● Directions for this task
Look through the records below and collect all lines that hold the string "nothing".

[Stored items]
- - -

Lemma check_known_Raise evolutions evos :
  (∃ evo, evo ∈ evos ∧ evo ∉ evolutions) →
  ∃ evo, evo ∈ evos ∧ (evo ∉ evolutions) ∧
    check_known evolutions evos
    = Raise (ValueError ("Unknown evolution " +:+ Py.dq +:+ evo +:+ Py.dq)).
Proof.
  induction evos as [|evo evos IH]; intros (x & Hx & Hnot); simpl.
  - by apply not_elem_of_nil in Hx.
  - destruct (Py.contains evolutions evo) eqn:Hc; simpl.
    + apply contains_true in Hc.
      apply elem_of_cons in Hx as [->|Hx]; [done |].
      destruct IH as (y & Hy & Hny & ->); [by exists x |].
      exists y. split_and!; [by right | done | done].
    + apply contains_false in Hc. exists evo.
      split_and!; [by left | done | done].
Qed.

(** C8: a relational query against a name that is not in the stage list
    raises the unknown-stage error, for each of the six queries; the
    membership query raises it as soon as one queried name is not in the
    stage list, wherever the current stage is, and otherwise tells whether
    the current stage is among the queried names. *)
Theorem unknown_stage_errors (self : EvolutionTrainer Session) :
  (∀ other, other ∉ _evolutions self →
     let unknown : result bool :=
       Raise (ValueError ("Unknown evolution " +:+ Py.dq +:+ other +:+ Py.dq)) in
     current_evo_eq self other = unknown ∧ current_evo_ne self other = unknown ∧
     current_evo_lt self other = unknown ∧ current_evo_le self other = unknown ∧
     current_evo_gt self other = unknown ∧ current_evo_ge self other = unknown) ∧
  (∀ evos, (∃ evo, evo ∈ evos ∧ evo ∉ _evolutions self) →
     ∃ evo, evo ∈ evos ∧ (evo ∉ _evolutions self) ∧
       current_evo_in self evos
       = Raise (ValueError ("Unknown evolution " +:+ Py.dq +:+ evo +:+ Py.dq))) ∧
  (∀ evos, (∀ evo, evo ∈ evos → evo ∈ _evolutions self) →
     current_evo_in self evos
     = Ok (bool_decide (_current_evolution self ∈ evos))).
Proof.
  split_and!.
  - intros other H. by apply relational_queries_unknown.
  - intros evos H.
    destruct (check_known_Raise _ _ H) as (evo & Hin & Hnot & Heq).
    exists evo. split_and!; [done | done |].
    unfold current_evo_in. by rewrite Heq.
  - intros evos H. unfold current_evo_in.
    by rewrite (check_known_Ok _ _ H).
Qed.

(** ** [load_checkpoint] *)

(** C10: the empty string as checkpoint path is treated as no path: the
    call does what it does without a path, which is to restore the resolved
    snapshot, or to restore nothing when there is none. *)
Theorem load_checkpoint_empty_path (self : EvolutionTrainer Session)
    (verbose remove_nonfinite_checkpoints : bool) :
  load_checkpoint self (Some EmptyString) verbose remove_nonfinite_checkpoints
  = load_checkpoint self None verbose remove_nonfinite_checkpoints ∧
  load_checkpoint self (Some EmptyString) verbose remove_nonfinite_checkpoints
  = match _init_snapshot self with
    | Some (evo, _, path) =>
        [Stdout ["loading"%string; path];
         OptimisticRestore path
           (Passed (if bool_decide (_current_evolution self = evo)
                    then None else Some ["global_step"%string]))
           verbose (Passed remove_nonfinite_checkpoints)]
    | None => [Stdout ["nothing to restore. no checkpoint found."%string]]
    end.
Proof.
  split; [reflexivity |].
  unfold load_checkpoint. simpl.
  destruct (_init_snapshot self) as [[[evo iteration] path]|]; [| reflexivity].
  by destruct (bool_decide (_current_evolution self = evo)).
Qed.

- - -

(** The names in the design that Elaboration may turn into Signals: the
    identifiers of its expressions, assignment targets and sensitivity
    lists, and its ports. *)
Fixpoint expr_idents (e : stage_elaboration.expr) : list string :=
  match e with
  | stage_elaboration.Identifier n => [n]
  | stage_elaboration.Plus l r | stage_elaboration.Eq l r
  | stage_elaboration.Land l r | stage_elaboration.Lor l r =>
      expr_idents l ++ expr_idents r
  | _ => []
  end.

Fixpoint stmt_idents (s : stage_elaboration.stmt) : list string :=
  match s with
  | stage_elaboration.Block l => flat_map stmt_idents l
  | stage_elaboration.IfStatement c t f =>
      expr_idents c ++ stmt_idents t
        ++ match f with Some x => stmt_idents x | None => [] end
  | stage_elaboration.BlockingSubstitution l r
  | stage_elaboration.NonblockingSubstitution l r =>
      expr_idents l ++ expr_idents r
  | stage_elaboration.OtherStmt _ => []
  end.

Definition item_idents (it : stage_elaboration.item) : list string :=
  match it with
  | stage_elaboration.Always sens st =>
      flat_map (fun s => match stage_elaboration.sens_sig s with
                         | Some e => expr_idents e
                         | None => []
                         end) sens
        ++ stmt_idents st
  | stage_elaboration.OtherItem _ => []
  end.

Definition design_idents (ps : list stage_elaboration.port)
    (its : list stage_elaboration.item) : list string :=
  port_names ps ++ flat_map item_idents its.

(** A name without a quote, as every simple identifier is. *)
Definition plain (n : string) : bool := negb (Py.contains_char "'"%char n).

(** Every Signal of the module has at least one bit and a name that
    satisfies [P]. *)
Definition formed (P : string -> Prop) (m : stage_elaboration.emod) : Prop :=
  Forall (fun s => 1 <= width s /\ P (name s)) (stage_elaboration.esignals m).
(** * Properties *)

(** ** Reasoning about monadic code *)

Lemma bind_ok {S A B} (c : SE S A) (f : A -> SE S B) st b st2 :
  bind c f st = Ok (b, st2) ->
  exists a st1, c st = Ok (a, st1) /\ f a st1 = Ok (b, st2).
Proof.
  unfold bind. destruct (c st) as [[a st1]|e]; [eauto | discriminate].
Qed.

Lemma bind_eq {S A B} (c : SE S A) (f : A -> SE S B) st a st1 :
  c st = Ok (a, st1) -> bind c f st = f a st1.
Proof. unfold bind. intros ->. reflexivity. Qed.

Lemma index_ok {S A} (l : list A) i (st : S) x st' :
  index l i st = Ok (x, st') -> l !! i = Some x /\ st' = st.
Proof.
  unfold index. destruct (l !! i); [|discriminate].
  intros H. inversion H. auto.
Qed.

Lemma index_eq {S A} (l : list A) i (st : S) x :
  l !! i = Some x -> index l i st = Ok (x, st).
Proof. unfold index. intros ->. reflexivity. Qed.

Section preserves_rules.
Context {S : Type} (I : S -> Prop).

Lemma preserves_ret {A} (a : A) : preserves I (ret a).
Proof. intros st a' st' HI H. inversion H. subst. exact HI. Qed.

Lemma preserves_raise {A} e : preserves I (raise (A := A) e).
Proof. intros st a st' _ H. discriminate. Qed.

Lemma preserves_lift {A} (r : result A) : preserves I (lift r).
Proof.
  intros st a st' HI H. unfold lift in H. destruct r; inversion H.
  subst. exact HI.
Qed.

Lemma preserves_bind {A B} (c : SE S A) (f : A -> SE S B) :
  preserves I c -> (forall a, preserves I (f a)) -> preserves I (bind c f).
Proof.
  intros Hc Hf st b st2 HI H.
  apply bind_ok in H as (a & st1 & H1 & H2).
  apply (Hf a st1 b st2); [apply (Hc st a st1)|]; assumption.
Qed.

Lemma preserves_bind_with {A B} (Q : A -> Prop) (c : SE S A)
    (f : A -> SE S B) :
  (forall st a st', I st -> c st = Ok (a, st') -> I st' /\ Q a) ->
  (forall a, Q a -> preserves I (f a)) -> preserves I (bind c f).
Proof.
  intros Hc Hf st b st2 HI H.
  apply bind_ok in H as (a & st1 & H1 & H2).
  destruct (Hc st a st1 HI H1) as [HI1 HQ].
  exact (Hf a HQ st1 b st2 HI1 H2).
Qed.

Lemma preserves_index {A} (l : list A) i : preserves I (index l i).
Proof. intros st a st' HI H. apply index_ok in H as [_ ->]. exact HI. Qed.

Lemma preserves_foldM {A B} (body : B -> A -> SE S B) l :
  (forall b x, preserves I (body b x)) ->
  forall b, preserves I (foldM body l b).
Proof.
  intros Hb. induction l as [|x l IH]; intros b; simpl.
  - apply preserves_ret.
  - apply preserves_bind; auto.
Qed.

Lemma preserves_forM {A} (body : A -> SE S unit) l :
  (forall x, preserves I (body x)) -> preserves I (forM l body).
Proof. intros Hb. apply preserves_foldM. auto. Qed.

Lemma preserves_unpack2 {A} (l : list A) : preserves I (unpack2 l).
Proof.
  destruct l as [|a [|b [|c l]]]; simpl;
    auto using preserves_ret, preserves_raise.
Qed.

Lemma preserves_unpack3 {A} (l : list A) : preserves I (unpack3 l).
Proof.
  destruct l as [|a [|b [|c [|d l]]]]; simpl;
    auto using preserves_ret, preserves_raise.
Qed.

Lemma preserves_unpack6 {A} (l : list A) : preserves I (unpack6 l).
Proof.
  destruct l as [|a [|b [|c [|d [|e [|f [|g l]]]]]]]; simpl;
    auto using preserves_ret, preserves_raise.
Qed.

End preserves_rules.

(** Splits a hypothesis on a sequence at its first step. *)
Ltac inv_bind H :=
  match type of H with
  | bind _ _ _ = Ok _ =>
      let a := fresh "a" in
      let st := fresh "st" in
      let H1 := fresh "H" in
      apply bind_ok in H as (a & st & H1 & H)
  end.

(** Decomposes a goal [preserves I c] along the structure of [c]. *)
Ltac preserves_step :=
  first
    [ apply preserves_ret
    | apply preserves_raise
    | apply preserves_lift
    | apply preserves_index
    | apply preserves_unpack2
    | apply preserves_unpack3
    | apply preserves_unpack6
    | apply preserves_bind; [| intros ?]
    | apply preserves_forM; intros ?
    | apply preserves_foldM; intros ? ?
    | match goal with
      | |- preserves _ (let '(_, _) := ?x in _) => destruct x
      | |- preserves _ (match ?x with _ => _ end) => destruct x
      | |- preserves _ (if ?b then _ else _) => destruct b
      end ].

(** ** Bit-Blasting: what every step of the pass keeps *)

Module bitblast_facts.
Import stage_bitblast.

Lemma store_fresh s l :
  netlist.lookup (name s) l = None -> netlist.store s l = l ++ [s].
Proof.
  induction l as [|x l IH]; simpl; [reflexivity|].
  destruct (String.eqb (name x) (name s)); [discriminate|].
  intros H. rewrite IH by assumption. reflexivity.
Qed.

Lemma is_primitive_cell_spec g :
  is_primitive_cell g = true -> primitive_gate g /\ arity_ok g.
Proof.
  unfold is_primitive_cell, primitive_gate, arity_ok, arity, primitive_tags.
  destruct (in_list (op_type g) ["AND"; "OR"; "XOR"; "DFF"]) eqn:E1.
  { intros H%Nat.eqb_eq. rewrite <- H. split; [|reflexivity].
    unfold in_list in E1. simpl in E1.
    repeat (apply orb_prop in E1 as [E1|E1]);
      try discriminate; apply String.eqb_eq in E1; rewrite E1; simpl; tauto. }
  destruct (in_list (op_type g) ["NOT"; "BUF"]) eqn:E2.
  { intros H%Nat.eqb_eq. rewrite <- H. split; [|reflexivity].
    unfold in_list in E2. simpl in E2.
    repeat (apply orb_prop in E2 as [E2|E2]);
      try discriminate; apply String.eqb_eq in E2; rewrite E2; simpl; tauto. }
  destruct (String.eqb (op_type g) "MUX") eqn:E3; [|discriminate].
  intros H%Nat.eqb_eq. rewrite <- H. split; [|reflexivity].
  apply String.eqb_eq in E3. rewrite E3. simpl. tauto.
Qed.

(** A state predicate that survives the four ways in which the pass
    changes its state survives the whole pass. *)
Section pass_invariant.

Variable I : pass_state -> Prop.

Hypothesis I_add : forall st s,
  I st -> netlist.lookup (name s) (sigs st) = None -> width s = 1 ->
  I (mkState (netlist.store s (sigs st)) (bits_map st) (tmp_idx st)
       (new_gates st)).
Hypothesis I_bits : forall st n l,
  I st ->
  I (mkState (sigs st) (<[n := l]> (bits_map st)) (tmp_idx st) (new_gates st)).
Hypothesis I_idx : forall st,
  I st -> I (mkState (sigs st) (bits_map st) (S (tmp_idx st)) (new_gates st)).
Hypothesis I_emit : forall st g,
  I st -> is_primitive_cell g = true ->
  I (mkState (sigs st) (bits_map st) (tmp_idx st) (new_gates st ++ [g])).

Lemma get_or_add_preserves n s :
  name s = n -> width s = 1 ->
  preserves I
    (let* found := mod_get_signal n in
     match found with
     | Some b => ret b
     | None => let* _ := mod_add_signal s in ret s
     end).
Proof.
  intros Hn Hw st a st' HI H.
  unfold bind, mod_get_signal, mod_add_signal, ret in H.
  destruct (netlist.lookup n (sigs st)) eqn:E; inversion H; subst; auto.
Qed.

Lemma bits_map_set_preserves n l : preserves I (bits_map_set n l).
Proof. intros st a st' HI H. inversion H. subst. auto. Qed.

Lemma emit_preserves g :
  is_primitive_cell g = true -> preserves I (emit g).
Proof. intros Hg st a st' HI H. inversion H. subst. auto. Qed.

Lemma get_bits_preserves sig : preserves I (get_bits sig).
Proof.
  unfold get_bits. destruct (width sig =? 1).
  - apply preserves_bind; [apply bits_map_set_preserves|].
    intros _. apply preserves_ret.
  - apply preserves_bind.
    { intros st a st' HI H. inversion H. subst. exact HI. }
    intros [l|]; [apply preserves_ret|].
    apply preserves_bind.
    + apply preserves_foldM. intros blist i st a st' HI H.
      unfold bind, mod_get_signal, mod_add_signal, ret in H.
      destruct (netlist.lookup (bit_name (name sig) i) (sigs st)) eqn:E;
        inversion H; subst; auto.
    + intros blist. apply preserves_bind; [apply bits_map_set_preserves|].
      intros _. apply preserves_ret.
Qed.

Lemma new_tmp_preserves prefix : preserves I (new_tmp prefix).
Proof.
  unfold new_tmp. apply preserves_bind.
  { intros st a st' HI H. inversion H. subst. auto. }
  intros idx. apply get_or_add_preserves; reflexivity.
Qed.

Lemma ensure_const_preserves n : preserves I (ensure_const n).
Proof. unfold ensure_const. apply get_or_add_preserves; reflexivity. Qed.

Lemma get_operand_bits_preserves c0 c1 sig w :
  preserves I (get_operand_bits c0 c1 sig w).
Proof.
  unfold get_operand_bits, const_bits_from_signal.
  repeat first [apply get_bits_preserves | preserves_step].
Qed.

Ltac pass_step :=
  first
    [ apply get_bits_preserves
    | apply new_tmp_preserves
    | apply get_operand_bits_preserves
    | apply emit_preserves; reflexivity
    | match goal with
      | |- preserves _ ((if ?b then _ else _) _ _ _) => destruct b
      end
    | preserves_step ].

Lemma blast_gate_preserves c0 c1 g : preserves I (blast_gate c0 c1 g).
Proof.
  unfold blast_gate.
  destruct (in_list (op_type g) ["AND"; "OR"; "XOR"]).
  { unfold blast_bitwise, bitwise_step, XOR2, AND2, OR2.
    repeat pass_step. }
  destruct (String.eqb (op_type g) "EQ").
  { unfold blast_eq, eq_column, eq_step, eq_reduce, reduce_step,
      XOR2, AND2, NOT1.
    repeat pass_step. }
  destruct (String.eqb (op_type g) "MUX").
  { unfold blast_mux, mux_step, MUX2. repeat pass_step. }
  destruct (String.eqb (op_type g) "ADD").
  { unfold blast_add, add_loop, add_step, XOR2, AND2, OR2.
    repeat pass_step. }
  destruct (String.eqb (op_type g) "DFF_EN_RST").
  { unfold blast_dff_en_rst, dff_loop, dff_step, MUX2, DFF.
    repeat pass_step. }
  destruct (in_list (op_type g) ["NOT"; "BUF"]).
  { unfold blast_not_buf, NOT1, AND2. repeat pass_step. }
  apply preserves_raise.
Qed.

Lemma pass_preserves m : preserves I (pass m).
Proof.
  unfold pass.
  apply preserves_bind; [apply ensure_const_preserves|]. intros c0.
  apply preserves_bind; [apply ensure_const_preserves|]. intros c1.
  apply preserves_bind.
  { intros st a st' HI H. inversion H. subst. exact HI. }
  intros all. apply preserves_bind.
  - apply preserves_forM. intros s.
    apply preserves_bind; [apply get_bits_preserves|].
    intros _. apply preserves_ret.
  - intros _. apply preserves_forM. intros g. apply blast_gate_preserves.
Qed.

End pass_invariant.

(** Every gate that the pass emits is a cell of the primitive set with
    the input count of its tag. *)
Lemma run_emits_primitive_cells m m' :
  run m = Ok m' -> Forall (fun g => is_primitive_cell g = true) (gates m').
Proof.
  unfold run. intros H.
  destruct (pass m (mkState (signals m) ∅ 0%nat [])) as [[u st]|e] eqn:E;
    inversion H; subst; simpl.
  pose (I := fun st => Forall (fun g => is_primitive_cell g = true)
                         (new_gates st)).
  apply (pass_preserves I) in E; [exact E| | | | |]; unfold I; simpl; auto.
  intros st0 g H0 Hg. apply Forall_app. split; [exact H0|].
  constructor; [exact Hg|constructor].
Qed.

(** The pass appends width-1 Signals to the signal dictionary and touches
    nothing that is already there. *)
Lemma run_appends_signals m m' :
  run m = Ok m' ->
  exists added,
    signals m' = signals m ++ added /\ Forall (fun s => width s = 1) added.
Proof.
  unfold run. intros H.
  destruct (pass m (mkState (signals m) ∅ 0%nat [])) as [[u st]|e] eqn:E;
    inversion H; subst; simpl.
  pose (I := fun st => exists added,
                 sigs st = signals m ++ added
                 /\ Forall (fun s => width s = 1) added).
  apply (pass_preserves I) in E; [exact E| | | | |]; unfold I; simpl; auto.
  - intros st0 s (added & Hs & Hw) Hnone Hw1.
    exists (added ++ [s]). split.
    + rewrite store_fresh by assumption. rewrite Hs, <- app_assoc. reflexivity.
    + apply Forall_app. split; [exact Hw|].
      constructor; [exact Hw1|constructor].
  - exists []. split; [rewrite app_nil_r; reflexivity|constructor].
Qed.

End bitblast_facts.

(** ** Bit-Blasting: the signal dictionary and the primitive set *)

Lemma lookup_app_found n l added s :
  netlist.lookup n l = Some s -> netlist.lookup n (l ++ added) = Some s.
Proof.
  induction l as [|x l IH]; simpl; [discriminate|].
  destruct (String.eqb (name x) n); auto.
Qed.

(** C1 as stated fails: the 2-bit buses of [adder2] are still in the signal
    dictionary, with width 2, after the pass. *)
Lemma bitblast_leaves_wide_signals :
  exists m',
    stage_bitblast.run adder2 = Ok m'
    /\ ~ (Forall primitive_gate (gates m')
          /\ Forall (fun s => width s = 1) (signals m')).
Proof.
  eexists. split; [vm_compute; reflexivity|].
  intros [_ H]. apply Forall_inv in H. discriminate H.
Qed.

- - -

● Response area
    snapshot, or to restore nothing when there is none. *)
    | None => [Stdout ["nothing to restore. no checkpoint found."%string]]
    nothing that is already there. *)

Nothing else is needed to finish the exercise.